"el Estado soy yo"

          Frase atribuida a Luis XIV, que ha pasado a la historia como el símbolo de la autocracia más radical. Coronado rey a los cinco años, Luis XIV se convirtió más tarde en la imagen misma del absolutismo monárquico europeo. Los historiadores, sin embargo, están en desacuerdo acerca del origen de esa frase e incluso de si el rey la pronunció o no. Unos afirman que el monarca acudió al Parlamento, con traje de caza y una fusta en la mano, y dirigiéndose al primer ministro exclamó: “el Estado soy yo”, para vencer la resistencia a la aprobación de varios edictos expedidos por él. Otros historiadores  —por ejemplo, Jacques Antoine Dulaure en su "Historia de París" (1853)—  cuentan que fue dicha como réplica al comentario de un miembro de la corte acerca de los conceptos rey y Estado.
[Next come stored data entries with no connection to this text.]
(** The orders of the two queries over the selected rows. *)
Definition by_nickname (a b : string * RankRow) : Prop :=
  String.le (fst a) (fst b).
Definition by_taps_desc (a b : string * RankRow) : Prop :=
  rank_taps (snd b) <= rank_taps (snd a).

#[global] Instance by_nickname_dec : RelDecision by_nickname.
Proof. intros a b. unfold by_nickname. apply _. Defined.
#[global] Instance by_taps_desc_dec : RelDecision by_taps_desc.
Proof. intros a b. unfold by_taps_desc. apply _. Defined.

(** [SELECT nickname, coins, taps, icon FROM players ORDER BY nickname];
    nicknames are compared code unit by code unit. *)
Definition listPlayers (s : State) : list (string * RankRow) :=
  merge_sort by_nickname (map_to_list (rank_row <$> players s)).

(** [SELECT nickname, taps, coins, icon FROM players ORDER BY taps DESC
    LIMIT 100].  SQL leaves the order of rows with equal [taps] open; here
    it is the one the sort gives them, and what is stated of the ranking
    ([top_ranking]) holds for any such order. *)
Definition getTopRank (s : State) : list (string * RankRow) :=
  take 100 (merge_sort by_taps_desc (listPlayers s)).

Definition insertChat (r : ChatRow) (s : State) : State :=
  with_chat (chat s ++ [r]) s.

(** [SELECT .. FROM chat ORDER BY id DESC LIMIT 200]; [chat] is in order of
    insertion, oldest first. *)
Definition recentChats (s : State) : list ChatRow :=
  firstn 200 (rev (chat s)).

Definition findBan (nickname : string) (s : State) : option string :=
  bans s !! nickname.
Definition addBan (nickname reason : string) (s : State) : State :=
  with_bans (<[nickname := reason]> (bans s)) s.
Definition removeBan (nickname : string) (s : State) : State :=
  with_bans (delete nickname (bans s)) s.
André Maurois (1885-1967), en cambio, sostiene que Luis XIV nunca pronunció esa frase aunque no duda de su espíritu absolutista.

          En todo caso, la frase “El Estado soy yo” es la expresión más pura de la concepción autocrática de la vida política. Significa que el gobernante encarna al Estado, que su voluntad es la suprema ley y que resume en su persona todos los atributos y potestades estatales.